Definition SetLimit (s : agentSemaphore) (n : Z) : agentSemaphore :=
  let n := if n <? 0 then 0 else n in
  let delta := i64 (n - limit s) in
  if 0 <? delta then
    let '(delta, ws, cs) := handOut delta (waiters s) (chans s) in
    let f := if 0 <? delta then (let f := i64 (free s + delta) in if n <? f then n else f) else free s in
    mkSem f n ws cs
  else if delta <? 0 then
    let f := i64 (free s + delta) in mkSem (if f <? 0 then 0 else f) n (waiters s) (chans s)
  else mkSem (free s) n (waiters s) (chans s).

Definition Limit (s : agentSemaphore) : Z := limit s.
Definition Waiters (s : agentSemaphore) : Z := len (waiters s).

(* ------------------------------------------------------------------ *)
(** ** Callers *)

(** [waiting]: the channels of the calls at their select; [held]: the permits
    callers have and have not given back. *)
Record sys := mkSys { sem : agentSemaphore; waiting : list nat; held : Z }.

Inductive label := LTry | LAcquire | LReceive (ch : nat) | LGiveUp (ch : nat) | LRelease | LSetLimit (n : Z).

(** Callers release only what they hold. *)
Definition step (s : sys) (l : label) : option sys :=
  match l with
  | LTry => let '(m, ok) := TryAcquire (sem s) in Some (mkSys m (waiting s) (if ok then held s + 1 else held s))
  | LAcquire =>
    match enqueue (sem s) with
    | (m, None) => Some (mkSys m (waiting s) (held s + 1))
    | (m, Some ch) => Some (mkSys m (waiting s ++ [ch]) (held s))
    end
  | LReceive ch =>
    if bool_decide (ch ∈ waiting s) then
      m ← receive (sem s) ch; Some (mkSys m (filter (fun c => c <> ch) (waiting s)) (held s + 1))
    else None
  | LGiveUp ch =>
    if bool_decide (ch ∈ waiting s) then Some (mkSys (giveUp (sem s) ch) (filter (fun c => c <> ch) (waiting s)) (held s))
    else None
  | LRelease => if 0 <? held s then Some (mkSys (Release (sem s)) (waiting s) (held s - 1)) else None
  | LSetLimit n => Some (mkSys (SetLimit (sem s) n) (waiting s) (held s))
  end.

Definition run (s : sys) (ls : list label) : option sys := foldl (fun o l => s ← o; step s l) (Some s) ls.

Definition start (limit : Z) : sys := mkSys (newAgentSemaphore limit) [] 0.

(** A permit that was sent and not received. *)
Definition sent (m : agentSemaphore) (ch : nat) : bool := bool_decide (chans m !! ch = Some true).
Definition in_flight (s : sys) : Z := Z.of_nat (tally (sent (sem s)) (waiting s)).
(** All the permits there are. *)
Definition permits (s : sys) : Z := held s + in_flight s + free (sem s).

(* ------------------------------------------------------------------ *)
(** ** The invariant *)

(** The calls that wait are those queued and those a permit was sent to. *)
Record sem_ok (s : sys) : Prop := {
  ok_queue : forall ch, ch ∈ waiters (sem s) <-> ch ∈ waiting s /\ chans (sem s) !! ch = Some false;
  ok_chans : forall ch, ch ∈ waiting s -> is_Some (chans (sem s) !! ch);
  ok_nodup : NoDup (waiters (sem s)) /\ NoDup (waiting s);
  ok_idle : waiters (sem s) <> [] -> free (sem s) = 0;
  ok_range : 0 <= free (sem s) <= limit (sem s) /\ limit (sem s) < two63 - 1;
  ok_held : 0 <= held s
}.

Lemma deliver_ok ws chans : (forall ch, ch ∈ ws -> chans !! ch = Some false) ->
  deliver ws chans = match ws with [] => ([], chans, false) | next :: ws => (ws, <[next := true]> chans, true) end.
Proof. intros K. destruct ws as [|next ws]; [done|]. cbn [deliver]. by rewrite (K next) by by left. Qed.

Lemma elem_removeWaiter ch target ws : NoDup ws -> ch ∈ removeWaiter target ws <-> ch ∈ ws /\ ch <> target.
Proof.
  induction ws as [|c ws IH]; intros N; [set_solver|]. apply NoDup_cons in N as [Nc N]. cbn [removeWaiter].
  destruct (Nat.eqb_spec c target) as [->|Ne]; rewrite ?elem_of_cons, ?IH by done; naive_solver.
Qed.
------------------------------------
[ACTIVITY] Recreate the listing word for word, omitting nothing.

[EXERCISE ANSWER]
Definition SetLimit (s : agentSemaphore) (n : Z) : agentSemaphore :=
  let n := if n <? 0 then 0 else n in
  let delta := i64 (n - limit s) in
  if 0 <? delta then
    let '(delta, ws, cs) := handOut delta (waiters s) (chans s) in
    let f := if 0 <? delta then (let f := i64 (free s + delta) in if n <? f then n else f) else free s in
    mkSem f n ws cs
  else if delta <? 0 then
    let f := i64 (free s + delta) in mkSem (if f <? 0 then 0 else f) n (waiters s) (chans s)
  else mkSem (free s) n (waiters s) (chans s).

Definition Limit (s : agentSemaphore) : Z := limit s.
Definition Waiters (s : agentSemaphore) : Z := len (waiters s).

(* ------------------------------------------------------------------ *)
(** ** Callers *)

(** [waiting]: the channels of the calls at their select; [held]: the permits
    callers have and have not given back. *)
Record sys := mkSys { sem : agentSemaphore; waiting : list nat; held : Z }.

Inductive label := LTry | LAcquire | LReceive (ch : nat) | LGiveUp (ch : nat) | LRelease | LSetLimit (n : Z).

(** Callers release only what they hold. *)
Definition step (s : sys) (l : label) : option sys :=
  match l with
  | LTry => let '(m, ok) := TryAcquire (sem s) in Some (mkSys m (waiting s) (if ok then held s + 1 else held s))
  | LAcquire =>
    match enqueue (sem s) with
    | (m, None) => Some (mkSys m (waiting s) (held s + 1))
    | (m, Some ch) => Some (mkSys m (waiting s ++ [ch]) (held s))
    end
  | LReceive ch =>
    if bool_decide (ch ∈ waiting s) then
      m ← receive (sem s) ch; Some (mkSys m (filter (fun c => c <> ch) (waiting s)) (held s + 1))
    else None
  | LGiveUp ch =>
    if bool_decide (ch ∈ waiting s) then Some (mkSys (giveUp (sem s) ch) (filter (fun c => c <> ch) (waiting s)) (held s))
    else None
  | LRelease => if 0 <? held s then Some (mkSys (Release (sem s)) (waiting s) (held s - 1)) else None
  | LSetLimit n => Some (mkSys (SetLimit (sem s) n) (waiting s) (held s))
  end.

Definition run (s : sys) (ls : list label) : option sys := foldl (fun o l => s ← o; step s l) (Some s) ls.

Definition start (limit : Z) : sys := mkSys (newAgentSemaphore limit) [] 0.

(** A permit that was sent and not received. *)
Definition sent (m : agentSemaphore) (ch : nat) : bool := bool_decide (chans m !! ch = Some true).
Definition in_flight (s : sys) : Z := Z.of_nat (tally (sent (sem s)) (waiting s)).
(** All the permits there are. *)
Definition permits (s : sys) : Z := held s + in_flight s + free (sem s).

(* ------------------------------------------------------------------ *)
(** ** The invariant *)

(** The calls that wait are those queued and those a permit was sent to. *)
Record sem_ok (s : sys) : Prop := {
  ok_queue : forall ch, ch ∈ waiters (sem s) <-> ch ∈ waiting s /\ chans (sem s) !! ch = Some false;
  ok_chans : forall ch, ch ∈ waiting s -> is_Some (chans (sem s) !! ch);
  ok_nodup : NoDup (waiters (sem s)) /\ NoDup (waiting s);
  ok_idle : waiters (sem s) <> [] -> free (sem s) = 0;
  ok_range : 0 <= free (sem s) <= limit (sem s) /\ limit (sem s) < two63 - 1;
  ok_held : 0 <= held s
}.

Lemma deliver_ok ws chans : (forall ch, ch ∈ ws -> chans !! ch = Some false) ->
  deliver ws chans = match ws with [] => ([], chans, false) | next :: ws => (ws, <[next := true]> chans, true) end.
Proof. intros K. destruct ws as [|next ws]; [done|]. cbn [deliver]. by rewrite (K next) by by left. Qed.

Lemma elem_removeWaiter ch target ws : NoDup ws -> ch ∈ removeWaiter target ws <-> ch ∈ ws /\ ch <> target.
Proof.
  induction ws as [|c ws IH]; intros N; [set_solver|]. apply NoDup_cons in N as [Nc N]. cbn [removeWaiter].
  destruct (Nat.eqb_spec c target) as [->|Ne]; rewrite ?elem_of_cons, ?IH by done; naive_solver.
Qed.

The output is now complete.